> _About this exercise_
From the records below, print exactly the lines starting at the one containing "(** ** Random *)" and ending at the one containing "(** * The memtable", ends included, and nothing else.

> _Data section_
------------

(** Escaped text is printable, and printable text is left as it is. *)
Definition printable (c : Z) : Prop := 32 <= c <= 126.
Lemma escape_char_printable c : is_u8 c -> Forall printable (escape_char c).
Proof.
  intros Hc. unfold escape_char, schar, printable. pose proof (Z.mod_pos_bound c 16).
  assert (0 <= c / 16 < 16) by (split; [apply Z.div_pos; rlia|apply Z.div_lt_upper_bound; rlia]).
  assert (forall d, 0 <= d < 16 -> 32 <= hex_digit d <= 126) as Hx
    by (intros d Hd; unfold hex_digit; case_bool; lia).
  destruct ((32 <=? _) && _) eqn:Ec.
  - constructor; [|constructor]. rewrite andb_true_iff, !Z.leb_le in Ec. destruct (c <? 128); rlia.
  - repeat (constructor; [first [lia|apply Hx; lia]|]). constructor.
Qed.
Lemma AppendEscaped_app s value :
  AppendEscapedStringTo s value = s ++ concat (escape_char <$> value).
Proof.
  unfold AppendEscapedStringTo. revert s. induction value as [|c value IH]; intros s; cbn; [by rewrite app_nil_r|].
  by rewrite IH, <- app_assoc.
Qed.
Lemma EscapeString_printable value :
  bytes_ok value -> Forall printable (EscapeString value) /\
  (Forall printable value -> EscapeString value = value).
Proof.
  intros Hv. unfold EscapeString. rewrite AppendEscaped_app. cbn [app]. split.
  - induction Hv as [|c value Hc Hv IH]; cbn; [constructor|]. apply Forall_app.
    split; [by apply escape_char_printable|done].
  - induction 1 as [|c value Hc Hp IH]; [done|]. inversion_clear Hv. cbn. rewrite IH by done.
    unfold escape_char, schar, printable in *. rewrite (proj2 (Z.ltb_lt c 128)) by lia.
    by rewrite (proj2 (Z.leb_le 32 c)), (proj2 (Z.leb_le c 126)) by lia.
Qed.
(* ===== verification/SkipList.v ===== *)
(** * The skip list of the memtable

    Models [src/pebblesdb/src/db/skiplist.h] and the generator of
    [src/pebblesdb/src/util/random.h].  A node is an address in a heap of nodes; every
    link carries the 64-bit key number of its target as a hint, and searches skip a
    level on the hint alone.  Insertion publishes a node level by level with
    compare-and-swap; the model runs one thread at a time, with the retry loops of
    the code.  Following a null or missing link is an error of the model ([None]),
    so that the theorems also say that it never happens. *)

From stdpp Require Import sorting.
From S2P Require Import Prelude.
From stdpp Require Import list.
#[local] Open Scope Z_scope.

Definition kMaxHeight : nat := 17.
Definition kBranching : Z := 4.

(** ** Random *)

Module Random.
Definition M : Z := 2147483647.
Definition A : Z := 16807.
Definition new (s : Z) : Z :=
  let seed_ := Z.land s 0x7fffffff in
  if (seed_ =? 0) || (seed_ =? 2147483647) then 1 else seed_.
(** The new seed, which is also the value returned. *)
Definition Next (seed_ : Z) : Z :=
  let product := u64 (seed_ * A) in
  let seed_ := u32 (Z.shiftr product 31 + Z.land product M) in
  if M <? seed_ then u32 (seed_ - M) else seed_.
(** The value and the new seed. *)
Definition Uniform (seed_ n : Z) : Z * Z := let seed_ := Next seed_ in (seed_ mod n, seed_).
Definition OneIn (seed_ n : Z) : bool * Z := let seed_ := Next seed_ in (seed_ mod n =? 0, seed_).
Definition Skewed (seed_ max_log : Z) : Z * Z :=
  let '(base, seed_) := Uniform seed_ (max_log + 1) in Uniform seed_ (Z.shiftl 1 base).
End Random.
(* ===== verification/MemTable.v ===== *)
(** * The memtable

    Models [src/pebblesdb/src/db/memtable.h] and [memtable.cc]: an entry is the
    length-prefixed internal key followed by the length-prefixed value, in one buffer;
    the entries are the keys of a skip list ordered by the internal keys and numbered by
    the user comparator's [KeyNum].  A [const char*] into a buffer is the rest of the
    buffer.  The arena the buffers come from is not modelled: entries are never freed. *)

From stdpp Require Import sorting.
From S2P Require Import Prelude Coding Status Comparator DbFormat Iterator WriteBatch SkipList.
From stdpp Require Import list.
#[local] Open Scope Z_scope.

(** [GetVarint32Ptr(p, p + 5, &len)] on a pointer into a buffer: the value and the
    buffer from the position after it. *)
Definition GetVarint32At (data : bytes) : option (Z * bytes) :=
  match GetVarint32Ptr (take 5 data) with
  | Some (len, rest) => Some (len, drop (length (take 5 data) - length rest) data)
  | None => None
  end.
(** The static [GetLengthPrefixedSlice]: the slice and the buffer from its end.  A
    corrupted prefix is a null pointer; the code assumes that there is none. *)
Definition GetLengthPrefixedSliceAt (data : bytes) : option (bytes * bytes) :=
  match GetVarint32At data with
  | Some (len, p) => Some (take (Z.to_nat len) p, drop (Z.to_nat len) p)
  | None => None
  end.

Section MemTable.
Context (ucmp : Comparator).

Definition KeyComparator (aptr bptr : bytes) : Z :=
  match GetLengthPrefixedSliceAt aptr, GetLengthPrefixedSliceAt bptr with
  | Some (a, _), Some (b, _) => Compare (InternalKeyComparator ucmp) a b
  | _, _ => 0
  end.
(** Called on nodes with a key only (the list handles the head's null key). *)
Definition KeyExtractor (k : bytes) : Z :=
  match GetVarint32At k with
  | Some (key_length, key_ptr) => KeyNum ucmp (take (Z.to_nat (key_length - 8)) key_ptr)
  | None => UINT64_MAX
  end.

------------

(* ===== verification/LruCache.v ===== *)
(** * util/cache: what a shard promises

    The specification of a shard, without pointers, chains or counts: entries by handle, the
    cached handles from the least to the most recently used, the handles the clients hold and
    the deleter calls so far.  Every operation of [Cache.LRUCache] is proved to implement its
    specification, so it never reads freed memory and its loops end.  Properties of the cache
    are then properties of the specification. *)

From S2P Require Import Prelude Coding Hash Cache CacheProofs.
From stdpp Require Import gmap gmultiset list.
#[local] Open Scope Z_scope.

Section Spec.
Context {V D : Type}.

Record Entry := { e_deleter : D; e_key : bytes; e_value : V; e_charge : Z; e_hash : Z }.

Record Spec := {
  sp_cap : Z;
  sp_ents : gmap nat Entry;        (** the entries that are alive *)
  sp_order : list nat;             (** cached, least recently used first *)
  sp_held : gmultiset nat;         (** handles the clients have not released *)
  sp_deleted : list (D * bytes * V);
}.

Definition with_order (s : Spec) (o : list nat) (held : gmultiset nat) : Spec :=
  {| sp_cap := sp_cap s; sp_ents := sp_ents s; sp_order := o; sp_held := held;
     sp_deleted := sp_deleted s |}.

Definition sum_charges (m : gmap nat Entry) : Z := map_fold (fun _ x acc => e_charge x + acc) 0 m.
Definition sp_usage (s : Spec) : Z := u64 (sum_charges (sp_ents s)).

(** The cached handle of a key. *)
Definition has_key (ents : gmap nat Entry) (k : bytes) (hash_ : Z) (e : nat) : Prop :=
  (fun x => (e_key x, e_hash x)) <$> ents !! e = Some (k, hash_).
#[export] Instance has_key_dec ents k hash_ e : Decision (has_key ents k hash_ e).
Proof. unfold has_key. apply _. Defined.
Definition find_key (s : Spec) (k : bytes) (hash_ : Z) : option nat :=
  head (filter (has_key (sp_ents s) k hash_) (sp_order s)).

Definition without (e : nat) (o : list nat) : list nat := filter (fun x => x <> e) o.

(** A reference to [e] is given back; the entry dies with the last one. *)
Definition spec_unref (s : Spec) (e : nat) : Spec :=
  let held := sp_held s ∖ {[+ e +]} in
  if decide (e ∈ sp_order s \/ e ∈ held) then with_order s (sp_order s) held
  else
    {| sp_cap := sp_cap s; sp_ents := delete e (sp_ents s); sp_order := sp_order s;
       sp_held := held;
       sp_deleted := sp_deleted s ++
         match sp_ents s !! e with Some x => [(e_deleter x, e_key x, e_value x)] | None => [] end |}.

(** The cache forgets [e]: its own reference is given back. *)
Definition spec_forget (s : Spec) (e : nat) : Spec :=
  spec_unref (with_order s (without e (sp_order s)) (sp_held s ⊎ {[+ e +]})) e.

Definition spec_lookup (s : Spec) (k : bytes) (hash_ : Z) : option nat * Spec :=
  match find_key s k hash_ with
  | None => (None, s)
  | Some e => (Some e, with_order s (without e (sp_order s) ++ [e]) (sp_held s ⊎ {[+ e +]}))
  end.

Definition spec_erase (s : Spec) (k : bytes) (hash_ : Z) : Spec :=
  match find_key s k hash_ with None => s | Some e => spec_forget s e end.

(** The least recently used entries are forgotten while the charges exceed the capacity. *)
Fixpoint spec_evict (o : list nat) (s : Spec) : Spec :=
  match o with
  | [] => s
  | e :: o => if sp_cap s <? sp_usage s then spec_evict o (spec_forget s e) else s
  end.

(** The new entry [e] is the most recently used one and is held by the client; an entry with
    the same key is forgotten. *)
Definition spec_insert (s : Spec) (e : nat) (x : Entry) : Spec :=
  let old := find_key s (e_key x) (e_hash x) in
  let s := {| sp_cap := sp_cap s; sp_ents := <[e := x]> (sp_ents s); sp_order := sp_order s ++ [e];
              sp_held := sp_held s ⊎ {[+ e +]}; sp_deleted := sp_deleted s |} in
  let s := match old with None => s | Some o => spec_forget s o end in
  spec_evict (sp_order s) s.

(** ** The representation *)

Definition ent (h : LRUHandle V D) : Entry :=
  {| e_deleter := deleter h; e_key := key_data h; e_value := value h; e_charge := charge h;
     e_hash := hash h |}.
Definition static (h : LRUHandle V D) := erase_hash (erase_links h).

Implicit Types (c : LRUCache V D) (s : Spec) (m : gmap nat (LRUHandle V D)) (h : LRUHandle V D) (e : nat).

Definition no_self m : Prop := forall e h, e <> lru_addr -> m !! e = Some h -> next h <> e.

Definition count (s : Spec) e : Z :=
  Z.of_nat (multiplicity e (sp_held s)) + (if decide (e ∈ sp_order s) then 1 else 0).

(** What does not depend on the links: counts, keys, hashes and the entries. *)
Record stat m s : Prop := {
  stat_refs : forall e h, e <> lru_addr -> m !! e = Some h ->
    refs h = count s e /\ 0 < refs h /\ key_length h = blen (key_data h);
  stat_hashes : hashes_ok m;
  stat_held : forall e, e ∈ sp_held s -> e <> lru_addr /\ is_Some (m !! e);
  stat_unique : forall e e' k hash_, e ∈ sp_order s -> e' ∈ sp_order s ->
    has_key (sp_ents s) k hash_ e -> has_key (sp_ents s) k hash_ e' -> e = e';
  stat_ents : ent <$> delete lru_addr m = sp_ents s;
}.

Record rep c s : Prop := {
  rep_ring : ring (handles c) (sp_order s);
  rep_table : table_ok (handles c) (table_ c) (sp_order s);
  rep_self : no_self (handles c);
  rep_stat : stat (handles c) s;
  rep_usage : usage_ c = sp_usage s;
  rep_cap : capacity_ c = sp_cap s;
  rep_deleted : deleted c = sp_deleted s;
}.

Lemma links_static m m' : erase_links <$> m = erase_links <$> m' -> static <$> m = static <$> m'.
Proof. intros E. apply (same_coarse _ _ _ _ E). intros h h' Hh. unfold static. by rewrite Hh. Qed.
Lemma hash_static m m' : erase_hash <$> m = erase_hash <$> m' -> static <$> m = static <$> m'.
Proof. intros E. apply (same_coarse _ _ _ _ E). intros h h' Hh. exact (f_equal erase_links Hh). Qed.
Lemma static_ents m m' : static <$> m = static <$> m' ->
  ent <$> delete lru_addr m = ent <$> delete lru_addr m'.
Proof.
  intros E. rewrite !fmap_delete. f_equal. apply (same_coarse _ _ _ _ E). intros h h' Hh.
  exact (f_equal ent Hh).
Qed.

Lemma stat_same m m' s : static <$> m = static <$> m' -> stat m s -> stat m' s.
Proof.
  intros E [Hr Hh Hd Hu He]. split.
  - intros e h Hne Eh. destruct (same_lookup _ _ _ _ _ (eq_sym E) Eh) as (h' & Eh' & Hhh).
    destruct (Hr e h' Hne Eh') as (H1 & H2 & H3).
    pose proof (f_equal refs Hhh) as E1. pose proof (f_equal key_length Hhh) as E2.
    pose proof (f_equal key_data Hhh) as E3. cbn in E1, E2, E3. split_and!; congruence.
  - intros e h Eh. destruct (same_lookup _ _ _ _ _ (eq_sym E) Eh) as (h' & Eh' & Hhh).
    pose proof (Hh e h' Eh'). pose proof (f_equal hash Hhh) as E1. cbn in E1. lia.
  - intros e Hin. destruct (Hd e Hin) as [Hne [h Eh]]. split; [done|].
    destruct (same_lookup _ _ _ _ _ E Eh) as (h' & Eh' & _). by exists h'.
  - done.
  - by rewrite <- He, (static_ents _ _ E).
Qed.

------------

> _Response area_
(** ** Random *)

Module Random.
Definition M : Z := 2147483647.
Definition A : Z := 16807.
Definition new (s : Z) : Z :=
  let seed_ := Z.land s 0x7fffffff in
  if (seed_ =? 0) || (seed_ =? 2147483647) then 1 else seed_.
(** The new seed, which is also the value returned. *)
Definition Next (seed_ : Z) : Z :=
  let product := u64 (seed_ * A) in
  let seed_ := u32 (Z.shiftr product 31 + Z.land product M) in
  if M <? seed_ then u32 (seed_ - M) else seed_.
(** The value and the new seed. *)
Definition Uniform (seed_ n : Z) : Z * Z := let seed_ := Next seed_ in (seed_ mod n, seed_).
Definition OneIn (seed_ n : Z) : bool * Z := let seed_ := Next seed_ in (seed_ mod n =? 0, seed_).
Definition Skewed (seed_ max_log : Z) : Z * Z :=
  let '(base, seed_) := Uniform seed_ (max_log + 1) in Uniform seed_ (Z.shiftl 1 base).
End Random.
(* ===== verification/MemTable.v ===== *)
(** * The memtable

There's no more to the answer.